Pero en la
oreja derecha ha surgido ahora un cosquilleo creciente, que rápidamente
gana todo el lóbulo y se contagia al cuello, lo abraza y escala la
oreja izquierda: ella también se ha puesto, íntimamente, a palpitar-moviendo
sus invisibles vellos, abriéndose sedientos sus incontables poros, en
busca de, pidiendo que-y a la nostalgia recalcitrante, a la feroz
melancolía ha sucedido ahora una secreta fiebre, una
difusa aprensión, una desconfianza que toma cuerpo piramidal como un
merengue, un corrosivo miedo. Pero el rostro del teniente Pantoja no lo
revela: escudriña, uno por uno, a los soldados que se disponen a entrar
ordenadamente al almacén de prendas. Pero algo provoca una discreta hilaridad
en esos uniformes de parada que observan allá, en lo alto, donde debía
encontrarse el techo del almacén y se encuentra en cambio la Tribuna de Fiestas
Patrias ¿Está presente el coronel Montes? Sí. ¿El Tigre Collazos? Sí.

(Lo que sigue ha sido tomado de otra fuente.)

(** The [forEach] that inserts the results; the flag tells whether it ran
    to its end ([true]) or threw. *)
Fixpoint insert_results (translated : jsval)
    (batch : list (nat * PlaceholderMap)) (index : nat)
    (doc : list fragment) : bool * list fragment :=
  match batch with
  | [] => (true, doc)
  | (el, placeholderMap) :: rest =>
      let doc1 := alter removeLoadingIndicator el doc in
      match translated_at translated index with
      | None => (false, doc1)
      | Some item =>
          if truthy item then
            match item with
            | Str s =>
                match restorePlaceholders s placeholderMap with
                | Some translatedHtml =>
                    insert_results translated rest (S index)
                      (alter (fun f => set_marker MARK_DONE
                                         (insertTranslation translatedHtml f))
                             el doc1)
                | None => (false, doc1)
                end
            | _ => (false, doc1)
            end
          else insert_results translated rest (S index) doc1
      end
  end.

(** The clean-up of both failure paths. *)
Definition revert_batch (batch : list nat) (doc : list fragment) : list fragment :=
  fold_left (fun d el => alter (fun f => clear_marker (removeLoadingIndicator f)) el d)
            batch doc.

Definition mark_loading (batch : list nat) (doc : list fragment) : list fragment :=
  fold_left (fun d el => alter (fun f => showLoadingIndicator (set_marker MARK_LOADING f)) el d)
            batch doc.

Definition node_at (doc : list fragment) (el : nat) : node :=
  match doc !! el with
  | Some f => f_node f
  | None => Text []
  end.

(** The session: the page and the two module-level flags.  [sent] counts
    the TRANSLATE messages; [history] lists the flags (isTranslated,
    isTranslating) after each assignment to one of them, oldest first. *)
Record session : Type := mkSession {
  doc : list fragment;
  isTranslated : bool;
  isTranslating : bool;
  sent : nat;
  history : list (bool * bool)
}.

Definition set_isTranslating (b : bool) (s : session) : session :=
  mkSession (doc s) (isTranslated s) b (sent s)
            (history s ++ [(isTranslated s, b)]).

Definition set_isTranslated (b : bool) (s : session) : session :=
  mkSession (doc s) b (isTranslating s) (sent s)
            (history s ++ [(b, isTranslating s)]).

Definition pageBatchSize : nat := 20.

Section Page.

(** The service worker's answer to the n-th TRANSLATE message. *)
Variable sendMessage : nat -> list jsstring -> response.

(** The body of the batch loop of [translatePage]. *)
Definition translate_batch (batch : list nat) (s : session) : session :=
  let batchData := List.map (fun el => getTranslatableText (node_at (doc s) el)) batch in
  let texts := List.map fst batchData in
  let doc1 := mark_loading batch (doc s) in
  let doc2 :=
    match sendMessage (sent s) texts with
    | Rejected => revert_batch batch doc1
    | Response error translated =>
        if truthy error then revert_batch batch doc1
        else
          match insert_results translated
                  (combine batch (List.map snd batchData)) 0 doc1 with
          | (true, doc') => doc'
          | (false, doc') => revert_batch batch doc'
          end
    end in
  mkSession doc2 (isTranslated s) (isTranslating s) (S (sent s)) (history s).

(** The batch loop; [fuel] bounds the iterations and [translatePage]
    passes enough. *)
Fixpoint batch_loop (fuel : nat) (targets : list nat) (i : nat)
    (s : session) : session :=
  match fuel with
  | O => s
  | S fuel' =>
      if i <? length targets then
        batch_loop fuel' targets (i + pageBatchSize)
          (translate_batch (slice i (i + pageBatchSize) targets) s)
      else s
  end.

(** [translatePage], run to completion.  The [finally] clause assigns
    [isTranslating] on every way out of the [try]. *)
Definition translatePage (s : session) : session :=
  if isTranslating s then s
  else
    let s1 := set_isTranslating true s in
    let targets := collectTargetElements (doc s1) in
    match targets with
    | [] => set_isTranslating false (set_isTranslating false s1)
    | _ =>
        let s2 := batch_loop (length targets) targets 0 s1 in
        set_isTranslating false (set_isTranslated true s2)
    end.

(** [removeAllTranslations]: the three [querySelectorAll(...).forEach]
    sweeps, then the flag. *)
Definition removeAllTranslations (s : session) : session :=
  let doc1 := List.map (remove_siblings is_translation) (doc s) in
  let doc2 := List.map (remove_siblings is_loader) doc1 in
  let doc3 := List.map clear_marker doc2 in
  set_isTranslated false
    (mkSession doc3 (isTranslated s) (isTranslating s) (sent s) (history s)).

Definition toggleTranslate (s : session) : session :=
  if isTranslated s then removeAllTranslations s else translatePage s.

End Page.

End Session.

(* ===================================================================== *)
(** ** Properties of the placeholder patterns *)
(* ===================================================================== *)

Module PatternFacts.

Import Regex Content.
Local Open Scope N_scope.

(** The characters of the tokens [getTranslatableText] makes: underscore,
    upper-case letters, digits. *)
Definition is_token_char (c : N) : bool :=
  (c =? c_underscore) || ((65 <=? c) && (c <=? 90)) || ((48 <=? c) && (c <=? 57)).

Definition valid_token (t : jsstring) : Prop :=
  t <> [] /\ forallb is_token_char t = true.

(** What the split and join make of the class [[_＿]]: the pieces
    [\s], [*], [_], [\s], [*], [＿], [\s], [*]. *)
Definition underscore_class : list citem :=
  [CSpace; CLit c_star; CLit c_underscore; CSpace; CLit c_star;
   CLit c_fullwidth_underscore; CSpace; CLit c_star].

Definition atom_of (c : N) : atom :=
  if c =? c_underscore then AClass underscore_class else ALit c.

(** The pattern of a token: one atom per character, [\s*] in between. *)
Fixpoint pattern_of (t : jsstring) : list term :=
  match t with
  | [] => []
  | [c] => [One (atom_of c)]
  | c :: t' => One (atom_of c) :: Star ASpace :: pattern_of t'
  end.

Definition sep : jsstring := [c_backslash; 115; c_star].

Definition block (c : N) : jsstring :=
  if c =? c_underscore
  then [c_lbracket; c_underscore; c_fullwidth_underscore; c_rbracket]
  else [c].

Lemma join_split_cons (c : N) (s : jsstring) :
  s <> [] -> join sep (split_chars (c :: s)) = c :: sep ++ join sep (split_chars s).
Proof. destruct s; [congruence | reflexivity]. Qed.

Lemma join_split_app (a b : jsstring) :
  a <> [] -> b <> [] ->
  join sep (split_chars (a ++ b))
  = join sep (split_chars a) ++ sep ++ join sep (split_chars b).
Proof.
  induction a as [|c a IH]; intros Ha Hb; [congruence|].
  destruct a as [|c' a].
  - cbn [app]. rewrite join_split_cons by assumption. reflexivity.
  - change ((c :: c' :: a) ++ b) with (c :: ((c' :: a) ++ b)).
    rewrite join_split_cons by discriminate.
    rewrite IH by (assumption || discriminate).
    rewrite (join_split_cons c (c' :: a)) by discriminate.
    cbn [app]. rewrite <- !app_assoc. reflexivity.
Qed.

Lemma escapedId_cons (c : N) (t : jsstring) :
  escapedId (c :: t) = block c ++ escapedId t.
Proof.
  unfold escapedId, replace_char, block. cbn [flat_map].
  destruct (c =? c_underscore); reflexivity.
Qed.

Lemma block_nonempty (c : N) : block c <> [].
Proof. unfold block. destruct (c =? c_underscore); discriminate. Qed.

Lemma escapedId_nonempty (t : jsstring) : t <> [] -> escapedId t <> [].
Proof.
  destruct t as [|c t]; [congruence|]. intros _. rewrite escapedId_cons.
  pose proof (block_nonempty c). destruct (block c); [congruence | discriminate].
Qed.

(** The source of one character's share of the pattern. *)
Definition block_source (c : N) : jsstring := join sep (split_chars (block c)).

Lemma pattern_source_cons (c : N) (t : jsstring) :
  t <> [] ->
  pattern_source (c :: t) = block_source c ++ sep ++ pattern_source t.
Proof.
  intros Ht. unfold pattern_source. rewrite escapedId_cons.
  apply join_split_app; [apply block_nonempty | now apply escapedId_nonempty].
Qed.

Lemma pattern_source_single (c : N) : pattern_source [c] = block_source c.
Proof.
  unfold pattern_source. rewrite escapedId_cons. cbn. now rewrite app_nil_r.
Qed.

Lemma pfold_app (st : pstate) (a b : jsstring) :
  pfold st (a ++ b) = match pfold st a with
                      | Some st' => pfold st' b
                      | None => None
                      end.
Proof.
  revert st. induction a as [|c a IH]; intros st; cbn; [reflexivity|].
  destruct (pstep st c); [apply IH | reflexivity].
Qed.

Lemma pstep_literal (done : list term) (c : N) :
  is_token_char c = true -> c <> c_underscore ->
  pstep (mkP done None PTop) c = Some (mkP done (Some (ALit c)) PTop).
Proof.
  unfold is_token_char, c_underscore. intros H Hc.
  assert (Hr : (65 <= c <= 90) \/ (48 <= c <= 57)).
  { apply orb_true_iff in H as [H|H].
    - apply orb_true_iff in H as [H|H].
      + apply N.eqb_eq in H. congruence.
      + apply andb_true_iff in H as [H1 H2].
        apply N.leb_le in H1, H2. lia.
    - apply andb_true_iff in H as [H1 H2]. apply N.leb_le in H1, H2. lia. }
  unfold pstep, syntax_char, modelled_literal, c_backslash, c_lbracket, c_star,
    c_fullwidth_underscore. cbn [p_mode existsb].
  repeat match goal with
  | |- context [N.eqb c ?k] =>
      replace (N.eqb c k) with false by (symmetry; apply N.eqb_neq; lia)
  end.
  replace (c <? 128) with true by (symmetry; apply N.ltb_lt; lia).
  reflexivity.
Qed.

¿El general Victoria? Sí. ¿El coronel López López? Sí. Se han puesto a
sonreír sin agresividad, ocultando la boca con los guantes de cuero
marrón, volviendo un poco la cabeza al costado ¿secreteándose? Pero el
teniente Pantoja sabe de qué, por qué, cómo.
No quiere
mirar a los soldados que aguardan el silbato para entrar, recoger las
prendas nuevas y entregar las viejas, porque sospecha, sabe o adivina que
cuando mire, compruebe y positivamente sepa, la señora Leonor lo sabrá y
Pochita también lo sabrá. Pero sus ojos cambian súbitamente
de parecer y auscultan la formación: jajá qué risa, ay qué vergüenza.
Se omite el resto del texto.